__What you will do__. Go through the records, and copy each line in which the string "change" is present.

Data records Start Marker

Lemma significand_range (q : Q) :
  0 < q →
  (2 ^ 52 <= roundHalfEven (q / 2 ^ (binade q - 52)) <= 2 ^ 53)%Z.
Proof.
  intros Hq. destruct (scaled_range q Hq) as [Hlo Hhi]. split.
  - by apply roundHalfEven_ge.
  - apply roundHalfEven_le. by apply Qlt_le_weak.
Qed.

Lemma roundPositive_bounds (q : Q) :
  0 < q →
  2 ^ binade q <= roundPositive q ∧ roundPositive q <= 2 ^ (binade q + 1).
Proof.
  intros Hq. destruct (significand_range q Hq) as [Hlo Hhi].
  pose proof (pow2_pos (binade q - 52)) as He.
  unfold roundPositive. split.
  - replace (binade q) with (52 + (binade q - 52))%Z at 1 by lia.
    rewrite pow2_plus, (pow2_Z 52) by lia.
    apply Qmult_le_compat_r; [by rewrite <- Zle_Qle|by apply Qlt_le_weak].
  - replace (binade q + 1)%Z with (53 + (binade q - 52))%Z by lia.
    rewrite pow2_plus, (pow2_Z 53) by lia.
    apply Qmult_le_compat_r; [by rewrite <- Zle_Qle|by apply Qlt_le_weak].
Qed.

Lemma roundPositive_pos (q : Q) : 0 < q → 0 < roundPositive q.
Proof.
  intros Hq. destruct (roundPositive_bounds q Hq) as [Hlo _].
  eapply Qlt_le_trans; [apply (pow2_pos (binade q))|done].
Qed.

Lemma roundPositive_proper (q1 q2 : Q) :
  0 < q1 → q1 == q2 → roundPositive q1 == roundPositive q2.
Proof.
  intros Hq Heq. unfold roundPositive.
  rewrite <- (binade_proper q1 q2 Hq Heq).
  rewrite (roundHalfEven_proper (q1 / 2 ^ (binade q1 - 52))
             (q2 / 2 ^ (binade q1 - 52))); [done|].
  apply Qmult_comp; [exact Heq|reflexivity].
Qed.

Lemma roundPositive_mono (q1 q2 : Q) :
  0 < q1 → q1 <= q2 → roundPositive q1 <= roundPositive q2.
Proof.
  intros Hq1 Hle.
  assert (Hq2 : 0 < q2) by (eapply Qlt_le_trans; done).
  pose proof (binade_le q1 q2 Hq1 Hle) as Hb.
  destruct (Z.eq_dec (binade q1) (binade q2)) as [Heq|Hne].
  - unfold roundPositive. rewrite <- Heq.
    pose proof (pow2_pos (binade q1 - 52)) as He.
    apply Qmult_le_compat_r; [|by apply Qlt_le_weak].
    rewrite <- Zle_Qle. apply roundHalfEven_mono.
    apply Qmult_le_compat_r; [done|].
    apply Qlt_le_weak, Qinv_lt_0_compat. done.
  - destruct (roundPositive_bounds q1 Hq1) as [_ Hhi].
    destruct (roundPositive_bounds q2 Hq2) as [Hlo _].
    eapply Qle_trans; [exact Hhi|]. eapply Qle_trans; [|exact Hlo].
    apply pow2_le. lia.
Qed.

(** The result is within half a unit in the last place of the number. *)
Lemma roundPositive_near (q : Q) :
  0 < q →
  roundPositive q - (1 # 2) * 2 ^ (binade q - 52) <= q ∧
  q <= roundPositive q + (1 # 2) * 2 ^ (binade q - 52).
Proof.
  intros Hq. pose proof (pow2_pos (binade q - 52)) as He.
  destruct (roundHalfEven_near (q / 2 ^ (binade q - 52))) as [Hlo Hhi].
  assert (Hq' : q == q / 2 ^ (binade q - 52) * 2 ^ (binade q - 52)).
  { field. intros H0. rewrite H0 in He. by apply Qlt_irrefl in He. }
  unfold roundPositive.
  set (u := 2 ^ (binade q - 52)) in *.
  set (x := q / u) in *. set (m := inject_Z (roundHalfEven x)) in *.
  split.
  - rewrite Hq'.
    assert (m * u - (1 # 2) * u == (m - (1 # 2)) * u) as -> by ring.
    apply Qmult_le_compat_r; [done|by apply Qlt_le_weak].
  - rewrite Hq'.
    assert (m * u + (1 # 2) * u == (m + (1 # 2)) * u) as -> by ring.
    apply Qmult_le_compat_r; [done|by apply Qlt_le_weak].
Qed.

(** The integers up to [2^53] are doubles. *)
Lemma binade_Z (n : Z) : (0 < n)%Z → binade (inject_Z n) = Z.log2 n.
Proof.
  intros Hn. destruct (Z.log2_spec n Hn) as [Hlo Hhi].
  pose proof (Z.log2_nonneg n) as Hnn.
  apply binade_unique.
  - rewrite pow2_Z by done. by rewrite <- Zle_Qle.
  - rewrite pow2_Z by lia. rewrite <- Zlt_Qlt.
    by replace (Z.log2 n + 1)%Z with (Z.succ (Z.log2 n)) by lia.
Qed.

Lemma roundPositive_Z (n : Z) :
  (0 < n <= 2 ^ 53)%Z → roundPositive (inject_Z n) == inject_Z n.
Proof.
  intros [Hn Hle]. unfold roundPositive. rewrite binade_Z by done.
  pose proof (Z.log2_nonneg n) as Hnn.
  destruct (Z.eq_dec n (2 ^ 53)%Z) as [->|Hne]; [by vm_compute|].
  assert (Hlog : (Z.log2 n < 53)%Z) by (apply Z.log2_lt_pow2; lia).
  set (e := (Z.log2 n - 52)%Z) in *.
  assert (Hinv : / 2 ^ e == inject_Z (2 ^ (- e))).
  { rewrite <- Qpower_opp. apply pow2_Z. lia. }
  assert (Hx : inject_Z n / 2 ^ e == inject_Z (n * 2 ^ (- e))).
  { unfold Qdiv. by rewrite Hinv, inject_Z_mult. }
  rewrite (roundHalfEven_proper _ _ Hx), roundHalfEven_Z.
  rewrite inject_Z_mult, <- Hinv. field.
  intros H0. pose proof (pow2_pos e) as He. rewrite H0 in He.
  by apply Qlt_irrefl in He.
Qed.
(** ** Rounding a number of either sign *)

Lemma roundDouble_pos (q : Q) : 0 < q → roundDouble q = roundPositive q.
Proof.
  intros Hq. unfold roundDouble.
  by replace (q ?= 0) with Gt by (symmetry; by rewrite <- Qgt_alt).
Qed.

Lemma roundDouble_neg (q : Q) : q < 0 → roundDouble q = - roundPositive (- q).
Proof.
  intros Hq. unfold roundDouble.
  by replace (q ?= 0) with Lt by (symmetry; by rewrite <- Qlt_alt).
Qed.

Lemma roundDouble_0 (q : Q) : q == 0 → roundDouble q = 0.
Proof.
  intros Hq. unfold roundDouble.
  by replace (q ?= 0) with Eq by (symmetry; by rewrite <- Qeq_alt).
Qed.

Lemma roundDouble_cases (q : Q) :
  (q < 0 ∧ roundDouble q = - roundPositive (- q)) ∨
  (q == 0 ∧ roundDouble q = 0) ∨
  (0 < q ∧ roundDouble q = roundPositive q).
Proof.
  destruct (Q_dec q 0) as [[Hlt|Hgt]|Heq].
  - left. by rewrite roundDouble_neg.
  - right. right. by rewrite roundDouble_pos.
  - right. left. by rewrite roundDouble_0.
Qed.

#[global] Instance roundDouble_proper : Proper (Qeq ==> Qeq) roundDouble.
Proof.
  intros q1 q2 Heq.
  destruct (roundDouble_cases q1) as [[H1 ->]|[[H1 ->]|[H1 ->]]].
  - rewrite roundDouble_neg by (by rewrite <- Heq).
    apply Qopp_comp, roundPositive_proper; [lra|by rewrite Heq].
  - by rewrite roundDouble_0 by (by rewrite <- Heq).
  - rewrite roundDouble_pos by (by rewrite <- Heq).
    by apply roundPositive_proper.
Qed.

Lemma roundDouble_mono (q1 q2 : Q) : q1 <= q2 → roundDouble q1 <= roundDouble q2.
Proof.
  intros Hle.
  destruct (roundDouble_cases q1) as [[H1 ->]|[[H1 ->]|[H1 ->]]],
    (roundDouble_cases q2) as [[H2 ->]|[[H2 ->]|[H2 ->]]]; try (exfalso; lra).
  - apply Qopp_le_compat, roundPositive_mono; lra.
  - pose proof (roundPositive_pos (- q1)). lra.
  - pose proof (roundPositive_pos (- q1)). pose proof (roundPositive_pos q2). lra.
  - lra.
  - pose proof (roundPositive_pos q2). lra.
  - by apply roundPositive_mono.
Qed.

Lemma roundDouble_Z (n : Z) :
  (Z.abs n <= 2 ^ 53)%Z → roundDouble (inject_Z n) == inject_Z n.
Proof.
  intros Hn. destruct (Z.lt_trichotomy n 0) as [Hlt|[->|Hgt]].
  - rewrite roundDouble_neg by (by rewrite (Zlt_Qlt n 0) in Hlt).
    rewrite <- inject_Z_opp, roundPositive_Z by lia.
    rewrite inject_Z_opp. ring.
  - done.
  - rewrite roundDouble_pos by (by rewrite (Zlt_Qlt 0 n) in Hgt).
    apply roundPositive_Z. lia.
Qed.

Lemma roundDouble_zero (q : Q) : roundDouble q == 0 ↔ q == 0.
Proof.
  split.
  - intros Hz.
    destruct (roundDouble_cases q) as [[H1 Hr]|[[H1 Hr]|[H1 Hr]]]; [|done|].
    + pose proof (roundPositive_pos (- q)). rewrite Hr in Hz. lra.
    + pose proof (roundPositive_pos q). rewrite Hr in Hz. lra.
  - intros Hz. by rewrite roundDouble_0.
Qed.

(** Below one, rounding moves a number by [2^-54] at most. *)
Lemma roundDouble_near (q : Q) :
  0 <= q → q < 1 → Qabs (roundDouble q - q) <= 1 # 2 ^ 54.
Proof.
  intros H0 H1. apply Qabs_Qle_condition.
  destruct (Qle_lt_or_eq _ _ H0) as [Hpos|Hz].
  - rewrite roundDouble_pos by done.
    destruct (roundPositive_near q Hpos) as [Hlo Hhi].
    destruct (binade_spec q Hpos) as [Hb _].
    assert (Hbin : (binade q <= -1)%Z).
    { destruct (Z_le_gt_dec (binade q) (-1)) as [|Hgt]; [done|].
      exfalso. apply (Qlt_irrefl q). eapply Qlt_le_trans; [exact H1|].
      eapply Qle_trans; [|exact Hb]. apply (pow2_le 0). lia. }
    assert (Hu : (1 # 2) * 2 ^ (binade q - 52) <= 1 # 2 ^ 54).
    { eapply Qle_trans.
      - apply Qmult_le_l; [done|]. apply (pow2_le _ (-53)). lia.
      - by vm_compute. }
    split; lra.
  - rewrite roundDouble_0 by done. rewrite <- Hz. by vm_compute.
Qed.

End Rounding.

(** ** dirtFactor *)

(** With counters that add up to [2^53] at most, the two sums of
    [dirtFactor] are exact and only the quotient is rounded. *)
Lemma dirtFactor_quotient (s : SearchIndex) :
  0 ≤ _documentCount s → 0 ≤ _dirtCount s →
  1 + _documentCount s + _dirtCount s ≤ 2 ^ 53 →
  (dirtFactor s ==
   roundDouble (inject_Z (_dirtCount s) /
                inject_Z (1 + _documentCount s + _dirtCount s)))%Q.
Proof.
  intros Hdocs Hdirt Hsum. unfold dirtFactor, doubleDivide, doubleAdd.
  change 1%Q with (inject_Z 1).
  rewrite <- inject_Z_plus, roundDouble_Z by lia.
  rewrite <- inject_Z_plus, roundDouble_Z by lia.
  done.
Qed.

(** The exact quotient, for counters that are not negative. *)
Lemma exact_quotient_range (docs dirt : Z) :
  0 ≤ docs → 0 ≤ dirt → 1 + docs + dirt ≤ 2 ^ 53 →
  (0 <= inject_Z dirt / inject_Z (1 + docs + dirt))%Q ∧
  (inject_Z dirt / inject_Z (1 + docs + dirt) <= (2 ^ 53 - 1) # 2 ^ 53)%Q.
Proof.
  intros Hdocs Hdirt Hsum.
  assert (Hpos : (0 < inject_Z (1 + docs + dirt))%Q).
  { change 0%Q with (inject_Z 0). rewrite <- Zlt_Qlt. lia. }
  split.
  - apply Qle_shift_div_l; [done|]. rewrite Qmult_0_l.
    change 0%Q with (inject_Z 0). rewrite <- Zle_Qle. done.
  - apply Qle_shift_div_r; [done|].
    unfold Qle, Qmult, inject_Z. cbn [Qnum Qden].
    change (Z.pos (2 ^ 53 * 1)) with (2 ^ 53). nia.
Qed.

(** C9, as the code has it. [dirtFactor] is the double nearest to the
    quotient of [dirtCount] by [1 + documentCount + dirtCount], no
    further than [2^-54] from it, when the counters are not negative and
    add up to [2^53] at most. The divisor is then at least one, and the
    result lies in [0, 1). *)
Theorem dirtFactor_range (s : SearchIndex) :
  0 ≤ _documentCount s → 0 ≤ _dirtCount s →
  1 + _documentCount s + _dirtCount s ≤ 2 ^ 53 →
  let exact :=
    (inject_Z (_dirtCount s) /
     inject_Z (1 + _documentCount s + _dirtCount s))%Q in
  (dirtFactor s == roundDouble exact)%Q ∧
  (Qabs (dirtFactor s - exact) <= 1 # 2 ^ 54)%Q ∧
  1 ≤ 1 + _documentCount s + _dirtCount s ∧
  (0 <= dirtFactor s)%Q ∧ (dirtFactor s < 1)%Q.
Proof.
  intros Hdocs Hdirt Hsum exact.
  pose proof (dirtFactor_quotient s Hdocs Hdirt Hsum) as Hq.
  fold exact in Hq.
  destruct (exact_quotient_range _ _ Hdocs Hdirt Hsum) as [Hlo Hhi].
  fold exact in Hlo, Hhi.
  assert (Hlt : (exact < 1)%Q).
  { eapply Qle_lt_trans; [exact Hhi|]. by vm_compute. }
  split; [done|]. split; [|split; [lia|split]].
  - rewrite Hq. by apply roundDouble_near.
  - rewrite Hq. change 0%Q with (roundDouble 0) at 1.
    by apply roundDouble_mono.
  - rewrite Hq. eapply Qle_lt_trans; [apply roundDouble_mono, Hhi|].
    by vm_compute.
Qed.

(** ** The constructor *)

Lemma fieldsMissing_prefix : String.prefix "SlimSearch: " fieldsMissing = true.
Proof. reflexivity. Qed.

(** C8, as the code has it. Without [fields] (or without options at all)
    the constructor throws an error whose message starts with
    [SlimSearch: ], and no state comes into being. With [fields] it
    returns an index without documents or terms, whatever the other
    options are: the BM25+ parameters are not looked at. *)
Theorem constructor_checks_fields (options : option SearchIndexOptions) :
  (options ≫= cfg_fields = None → rejected options) ∧
  (∀ names, options ≫= cfg_fields = Some names →
     ∃ s, constructor options = Return s ∧
          fields (_options s) = names ∧
          _index s = ∅ ∧ _documentCount s = 0 ∧ _dirtCount s = 0).
Proof using Type.
  split.
  - intros Hnone. exists fieldsMissing. unfold constructor. rewrite Hnone.
    split; [done|]. apply fieldsMissing_prefix.
  - intros names Hsome. unfold constructor. rewrite Hsome.
    eexists. split; [done|]. done.
Qed.

(** ** Sorting *)

Section Sorting.
Context {A : Type} (key : A → Q).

Data records End Marker

__Output__.
  change 1%Q with (inject_Z 1).
  { change 0%Q with (inject_Z 0). rewrite <- Zlt_Qlt. lia. }
    change 0%Q with (inject_Z 0). rewrite <- Zle_Qle. done.
    change (Z.pos (2 ^ 53 * 1)) with (2 ^ 53). nia.
  - rewrite Hq. change 0%Q with (roundDouble 0) at 1.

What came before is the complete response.